US President Donald Trump’s environmental protection czar, who has been accused of rolling back regulations in order to benefit business interests, will give the opening keynote address at a major international conference on water management in Tel Aviv on Tuesday.
Andrew Wheeler, head of the US Environmental Protection Agency since February, has admitted that greenhouse gas emissions are an issue, but has said that he does not see them as a grave threat to society and believes that they can be kept in check by a free market and improvements in technology.
Wheeler will be addressing the 8th biennial WATEC conference, which takes place from November 18 to 21.
The WATEC conference, which in 2017 attracted 10,000 visitors from 90 countries, features keynote speeches, roundtables, and an exhibition space where the latest water-related technologies are displayed.
A statement to The Times of Israel from conference organizers said, “WATEC is one of the most important and established exhibitions to take place in Israel and its aim is to expose the world to Israel’s industrial activity in the field of water. Industry heads, regulators, company directors and producers come to exhibit what they do and to learn about innovation. For this reason, Andrew Wheeler has been invited this year to describe the activities of the Environmental Protection Agency in the area of water.”
Wheeler’s previous jobs have included representing coal baron Robert E. Murray, lobbying against environmental regulations passed under the Obama administration, and serving as chief counsel to Republican Senator James Inhofe. Inhofe, who once chaired the Senate Committee on Environment and Public Works, was described by the Guardian newspaper in 2017 as climate change’s biggest enemy in the Senate.
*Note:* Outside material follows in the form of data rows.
(** Every share of an entry is made of the topic's partitions. *)
Lemma range_assign_within counts m parts topic ps :
  NoDup counts.*1 → Forall (λ c, 0 ≤ c.2) counts →
  range_assign counts subscriptions !! m = Some parts → (topic, ps) ∈ parts →
  ∃ count, (topic, count) ∈ counts ∧ len ps ≤ count ∧ Forall (λ p, 0 ≤ p < count) ps.
Proof.
  intros Hc Hpos Hm Hin. destruct (range_assign_inv counts Hc) as (_ & Hnone & Hall).
  pose proof (range_assign_topics counts m parts Hm) as Hsub.
  assert (topic ∈ counts.*1) as ([t count] & -> & Htc)%list_elem_of_fmap.
  { eapply elem_of_sublist; [|exact Hsub]. apply list_elem_of_fmap. by exists (topic, ps). }
  cbn [fst] in *. specialize (Hall t count Htc). exists count. split; [done|].
  pose proof (proj1 (Forall_forall _ _) Hpos _ Htc) as H0. cbn [snd] in H0.
  assert (ps `sublist_of` parts_of (range_assign counts subscriptions) t m) as Hps.
  { unfold parts_of. rewrite Hm. cbn [from_option id]. apply sublist_concat, list_elem_of_fmap.
    exists (t, ps). split; [done|]. by apply list_elem_of_filter. }
  assert (parts_of (range_assign counts subscriptions) t m `sublist_of` seqZ 0 count) as Hseq.
  { destruct (decide (m ∈ subscribers t subscriptions)) as [Hs|Hs].
    - destruct (fair_shares_cover t count) as [<- _]; [|done|].
      + intros E. rewrite E in Hs. by apply not_elem_of_nil in Hs.
      + rewrite <- Hall. by apply sublist_concat, list_elem_of_fmap_2.
    - rewrite Hnone by by right. apply sublist_nil_l. }
  pose proof (transitivity Hps Hseq) as Hall'. split.
  - apply sublist_length in Hall'. rewrite length_seqZ in Hall'. lia.
  - apply Forall_forall. intros p Hp. pose proof (elem_of_sublist _ _ _ Hp Hall') as Hin'.
    apply elem_of_seqZ in Hin'. lia.
Qed.

Lemma range_assign_permuted counts subscriptions' :
  subscriptions' ≡ₚ subscriptions → range_assign counts subscriptions' = range_assign counts subscriptions.
Proof.
  intros Hp.
  assert (∀ topic, subscribers topic subscriptions' = subscribers topic subscriptions) as Hsub.
  { intros topic. unfold subscribers. apply (StronglySorted_unique String.le);
      [apply StronglySorted_merge_sort; apply _..|].
    by rewrite !(merge_sort_Permutation String.le), Hp. }
  unfold range_assign. replace (list_to_map _ : gmap string Parts)
    with (list_to_map ((λ s, (s.1, [])) <$> subscriptions) : gmap string Parts).
  - revert counts. generalize (list_to_map ((λ s, (s.1, [])) <$> subscriptions) : gmap string Parts).
    intros out counts. revert out. induction counts as [|[t c] counts IH]; intros out; [done|].
    cbn [foldl]. rewrite IH. unfold assign_topic. by rewrite Hsub.
  - apply map_eq. intros m. rewrite !seed_lookup. apply decide_ext. by rewrite Hp.
Qed.

End assign.

(** ** Theorem *)

(** C20: The range assignor splits every topic: each member of the group has an
    entry; a topic that anybody subscribes to is handed out whole, its
    partitions from 0 up in contiguous ranges to its subscribers in the order
    of their ids, no partition left out or given twice; nobody else gets any of
    it; shares differ by at most one; and the outcome does not depend on the
    order in which the coordinator lists the members. *)
Theorem range_assign_splits (counts : list (string * Z)) (subscriptions : list (string * list string)) :
  NoDup counts.*1 → Forall (λ c, 0 ≤ c.2) counts →
  NoDup subscriptions.*1 → len subscriptions ≤ i32_max →
  let out := range_assign counts subscriptions in
  (∀ m, is_Some (out !! m) ↔ m ∈ subscriptions.*1) ∧
  (∀ topic m, m ∉ subscribers topic subscriptions → parts_of out topic m = []) ∧
  (∀ topic count, (topic, count) ∈ counts → subscribers topic subscriptions ≠ [] →
     concat (parts_of out topic <$> subscribers topic subscriptions) = seqZ 0 count ∧
     ∀ m1 m2, m1 ∈ subscribers topic subscriptions → m2 ∈ subscribers topic subscriptions →
       len (parts_of out topic m1) ≤ len (parts_of out topic m2) + 1) ∧
  ∀ subscriptions', subscriptions' ≡ₚ subscriptions → range_assign counts subscriptions' = out.
Proof.
  intros Hc Hpos Hs Hl out.
  destruct (range_assign_inv subscriptions Hs Hl counts Hc) as (Hseed & Hnone & Hall).
  split; [exact Hseed|]. split; [by auto|]. split; [|by intros; apply range_assign_permuted].
  intros topic count Hin Hne. specialize (Hall topic count Hin). fold out in Hall.
  pose proof (proj1 (Forall_forall _ _) Hpos _ Hin) as H0. cbn [snd] in H0.
  destruct (fair_shares_cover subscriptions topic count Hne H0) as [Hcov Heven].
  rewrite Hall. split; [done|]. intros m1 m2 H1 H2.
  apply Heven; rewrite <- Hall; by apply list_elem_of_fmap_2.
Qed.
Inhofe, who reportedly received more than $530,000 from the oil and gas industries, co-authored a letter signed by 22 senators calling on Trump to take the US out of the Paris Climate Accords, which the US formally announced that it would do earlier this month.
The Accords aim to keep global temperature rises this century to well below two degrees Celsius (35.6 degrees Fahrenheit) above pre-industrial levels and to try to keep them below 1.5 degrees Celsius (34.7 degrees Fahrenheit).
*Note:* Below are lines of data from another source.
Lemma stuck_same (topic : string) (partition : Z) (s s' : State connection) (n : N) :
  conns s' = conns s → topics s' = topics s → stuck topic partition (s, n) → stuck topic partition (s', n).
Proof. unfold stuck, pooled_dead. cbn. by intros -> ->. Qed.

Lemma refreshed_topics_in l refreshed name id ps :
  refreshed_topics l = Ok refreshed → (name, id, ps) ∈ refreshed →
  ∃ t, t ∈ l ∧ MetadataResponseTopic.name t = Some name ∧
    ps = partition_info <$> MetadataResponseTopic.partitions t.
Proof.
  revert refreshed. induction l as [|t l IH]; intros refreshed; cbn [refreshed_topics].
  { intros [= <-] Hin. by apply not_elem_of_nil in Hin. }
  destruct (MetadataResponseTopic.name t) as [tname|] eqn:Hn.
  2: { intros Hr Hin. destruct (IH _ Hr Hin) as (t' & Ht & ?). exists t'. split; [by right|done]. }
  destruct (negb _); [done|]. intros (rest & Hr & [= <-])%res_bind_ok Hin.
  apply elem_of_cons in Hin as [[= -> -> ->]|Hin].
  - exists t. split; [left|done].
  - destruct (IH _ Hr Hin) as (t' & Ht & ?). exists t'. split; [by right|done].
Qed.

Lemma foldl_refresh_topics refreshed : ∀ (s : State connection) topic ps,
  topics (foldl refresh_topic s refreshed) !! topic = Some ps →
  topics s !! topic = Some ps ∨ ∃ id, (topic, id, ps) ∈ refreshed.
Proof.
  induction refreshed as [|[[name id] qs] l IH] using rev_ind; intros s topic ps; [by left|].
  rewrite foldl_snoc. unfold refresh_topic. set (s1 := foldl _ s l).
  assert (∀ s2 : State connection, topics s2 = topics s1 →
    topics (set_topics (<[name := qs]> (topics s2)) s2) !! topic = Some ps →
    topics s !! topic = Some ps ∨ ∃ id', (topic, id', ps) ∈ l ++ [(name, id, qs)]) as Hone.
  { intros s2 E. cbn. rewrite E. destruct (decide (name = topic)) as [->|].
    - rewrite lookup_insert_eq. intros [= ->]. right. exists id. rewrite elem_of_app, list_elem_of_singleton. auto.
    - rewrite lookup_insert_ne by done. intros [?|[id' Hin]]%IH; [by left|right].
      exists id'. rewrite elem_of_app. auto. }
  case_bool_decide; by apply Hone.
Qed.
Lemma baselines_match_exactly_witness :
  exit_status sample_run (Some (Ok (mkBaseline 1 "0.0.9"
    {["produce/acks-zero" := StatusFail; "api-versions/v0-basic" := StatusPass]}))) = SUCCESS ∧
  exit_status sample_run None ≠ SUCCESS.
Proof.
  assert (NoDup (id <$> outcomes sample_run)) as Hn by (apply (bool_decide_unpack _); vm_compute; exact I).
  destruct (baselines_match_exactly sample_run (mkBaseline 1 "0.0.9"
    {["produce/acks-zero" := StatusFail; "api-versions/v0-basic" := StatusPass]}) Hn) as (H1 & H2 & _).
  split.
  - apply H1. split; [reflexivity|]. vm_compute. reflexivity.
  - rewrite H2. vm_compute. intros [_ H]. discriminate.
Defined.

Lemma arguments_name_one_subject_witness :
  ∃ a, parse_args ["--client-listen"; "127.0.0.1:19092"; "--fault"; "throttle"; "--json"] = Some a ∧
    is_Some (client_listen a) ∧ server a = None.
Proof.
  eexists. split; [vm_compute; reflexivity|].
  destruct (arguments_name_one_subject ["--client-listen"; "127.0.0.1:19092"; "--fault"; "throttle"; "--json"] _
    ltac:(vm_compute; reflexivity)) as [[(H & _)|(_ & [(_ & H & _)|(Hs & Hc)])] _]; [discriminate H|discriminate H|].
  split; [exact Hc|exact Hs].
Defined.
Lemma ids_conversation {R : Runtime} show debug_id node conn i c obs :
  conversation show debug_id node conn i c obs → is_i32 (next_correlation c) → str_ok false (client_id c) →
  ids obs = imap (λ j _, (conn, sint 32 (next_correlation c + Z.of_nat j))) obs.
Proof.
  intros Hconv Hid Hc. pose proof (conversation_observed _ _ _ _ _ _ _ Hconv Hid Hc) as H. clear Hconv.
  generalize dependent i. generalize (next_correlation c) as z. clear Hid Hc.
  intros z i. revert i z.
  induction obs as [|o obs IH]; intros i z H; [done|].
  destruct (H 0%nat o eq_refl) as ((m & h & _ & _ & _ & Eh & Eid) & _ & _ & Ec & _).
  unfold ids. cbn [omap list_omap]. rewrite Eh. cbn [fmap option_fmap option_map]. fold (ids obs).
  rewrite imap_cons, Ec, Eid. f_equal. rewrite (IH (i + 1) (z + 1)).
  - apply imap_ext. intros j y _. unfold compose. do 2 f_equal. lia.
  - intros j y Hy. specialize (H (S j) y Hy).
    replace (i + 1 + Z.of_nat j) with (i + Z.of_nat (S j)) by lia.
    by replace (z + 1 + Z.of_nat j) with (z + Z.of_nat (S j)) by lia.
Qed.

(** ** The staged move of leadership *)

Definition moved (v : ClusterView) (p : Z) : bool := existsb (λ e, partition e =? p) (view_events v).

Record leadership (v : ClusterView) : Prop := {
  armed : view_fault v = Some LeaderMove;
  three : length (leaders v) = 3%nat;
  led : ∀ slot, (slot < 3)%nat → leaders v !! slot =
    Some (if moved v (Z.of_nat slot) then Z.rem (Z.of_nat slot + 1) BROKER_COUNT else Z.of_nat slot);
  once : NoDup (partition <$> view_events v);
}.

Lemma slot_of_three v p : length (leaders v) = 3%nat →
  slot_of p v = if (0 <=? p) && (p <? 3) then Some (Z.to_nat p) else None.
Proof.
  intros E. unfold slot_of, try_from. rewrite E. change (Z.of_nat 3) with 3.
  destruct (Z.leb_spec 0 p); cbn [andb]; [|done].
  destruct (Z.leb_spec p usize_max), (Z.ltb_spec p 3); try done. int_lia.
Qed.

Lemma moved_elem v p : moved v p = true ↔ p ∈ (partition <$> view_events v).
Proof.
  unfold moved. rewrite existsb_exists, list_elem_of_fmap. split.
  - intros (e & He & <-%Z.eqb_eq). exists e. by rewrite list_elem_of_In.
  - intros (e & -> & He). exists e. by rewrite <- list_elem_of_In, Z.eqb_refl.
Qed.

(** One move: a partition not moved yet goes to the next broker. *)
Lemma leadership_moves v p : leadership v → 0 ≤ p < 3 → moved v p = false →
  let v' := set_leaders (<[Z.to_nat p := Z.rem (p + 1) BROKER_COUNT]> (leaders v))
              (view_events v ++ [mkFaultEvent p (Z.rem (p + 1) BROKER_COUNT)]) v in
  leadership v' ∧ ∀ q, moved v' q = moved v q || (p =? q).
Proof.
  intros [Hf H3 Hled Honce] Hp Hm v'.
  assert (∀ q, moved v' q = moved v q || (p =? q)) as Hmoved.
  { intros q. unfold moved, v'. cbn [view_events set_leaders]. rewrite existsb_app. cbn. by rewrite orb_false_r. }
  split; [|done]. constructor; [done|by cbn; rewrite length_insert| |].
  - intros slot Hs. rewrite Hmoved. cbn [leaders set_leaders v'].
    destruct (Z.eqb_spec p (Z.of_nat slot)) as [->|Hne].
    + rewrite Nat2Z.id, list_lookup_insert_eq by lia. by rewrite orb_true_r.
    + rewrite list_lookup_insert_ne by lia. by rewrite orb_false_r, Hled.
  - cbn [view_events set_leaders v']. rewrite fmap_app. apply NoDup_app. split; [done|]. split; [|apply NoDup_singleton].
    intros q Hq [->|[]%not_elem_of_nil]%elem_of_cons. apply moved_elem in Hq. cbn in Hq. congruence.
Qed.

(** The answer to a produce, and the view after it. *)
Lemma produce_error_spec v p n : leadership v →
  leadership (produce_error p n v).2 ∧
  ((produce_error p n v).1 = 0 ↔ 0 ≤ p < 3 ∧ moved v p = true ∧ n = Z.rem (p + 1) BROKER_COUNT) ∧
  (∀ q, moved (produce_error p n v).2 q = true ↔ moved v q = true ∨ 0 ≤ p < 3 ∧ n = p ∧ q = p).
Proof.
  intros Hv. pose proof Hv as [Hf H3 Hled Honce]. unfold produce_error. rewrite (slot_of_three v p H3).
  destruct ((0 <=? p) && (p <? 3)) eqn:Hp.
  2: { cbn. split; [done|]. split; [split; [discriminate|lia]|intros q; split; [auto|intros [?|?]; [done|lia]]]. }
  apply andb_true_iff in Hp as [Hp1%Z.leb_le Hp2%Z.ltb_lt].
  rewrite (Hled (Z.to_nat p)), Z2Nat.id by lia. change (default (-1) (Some ?x)) with x.
  fold (moved v p). rewrite bool_decide_true by done. cbv zeta.
  assert (Z.rem (p + 1) BROKER_COUNT ≠ p) as Hnext by (assert (p = 0 ∨ p = 1 ∨ p = 2) as [->|[->| ->]] by lia; done).
  destruct (moved v p) eqn:Hm; cbn [negb].
  - destruct (Z.eqb_spec (Z.rem (p + 1) BROKER_COUNT) n) as [E|E]; cbn [negb fst snd]; (split; [done|]).
    + split; [split; [intros _; split; [lia|done]|done]|]. intros q. split; [auto|intros [?|(_ & ? & ->)]; [done|congruence]].
    + split; [split; [discriminate|intros (_ & _ & ->); done]|].
      intros q. split; [auto|intros [?|(_ & _ & ->)]; done].
  - destruct (Z.eqb_spec p n) as [<-|E]; cbn [negb fst snd].
    + destruct (leadership_moves v p Hv ltac:(lia) Hm) as [Hv' Hmoved]. split; [done|].
      split; [split; [discriminate|by intros (_ & ? & _)]|]. intros q. rewrite Hmoved, orb_true_iff, Z.eqb_eq. intuition lia.
    + split; [done|]. split; [split; [discriminate|by intros (_ & ? & _)]|].
      intros q. split; [auto|intros [?|(_ & <- & _)]; done].
Qed.

Lemma leadership_kept calls : ∀ v, leadership v →
  leadership (foldl (λ v c, (produce_error c.1 c.2 v).2) v calls).
Proof.
  induction calls as [|[p n] calls IH]; intros v Hv; [done|]. cbn [foldl fst snd].
  by apply IH, produce_error_spec.
Qed.

Lemma leadership_new ports : leadership (new_view ports (Some LeaderMove)).
Proof.
  constructor; [done|done| |constructor]. intros slot Hs.
  by destruct slot as [|[|[|slot]]]; [..|lia].
Qed.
Wheeler’s latest move as EPA head has been to push for new rules which he says will increase transparency but which critics say could deny policy-makers the benefits of much research linking industrial and other forms of pollution to public health.
A proposed new rule requires that all raw data on which a piece of scientific research has been based be made public for independent verification of a study’s conclusions.
The problem is that raw data for public health research frequently includes confidential medical records of individuals, which cannot be made public.
A statement from the EPA said that confidential personal information would be protected and that scientists across the country had already approved methods to gain access to a study’s underlying data that contains personal information without revealing the identity of the individuals.
Wheeler has also led the Trump administration’s cavalry charge against the state of California in a dispute over the state’s authority to determine vehicle emissions standards that are stricter than those set by Washington.
Earlier this year, the EPA revoked California’s authority to take action under the Clean Air Act after the state struck a deal with four carmakers to incorporate much stricter emissions limits. California and 13 other states are now suing the Trump administration.
According to a New York Times analysis, based on research from Harvard Law School, Columbia Law School and other sources, more than 80 environmental rules and regulations are in the process of being scrapped by the Trump administration.
In the US, action on the environment is split between many executive branches and congressional committees, but the EPA is one of the most important players.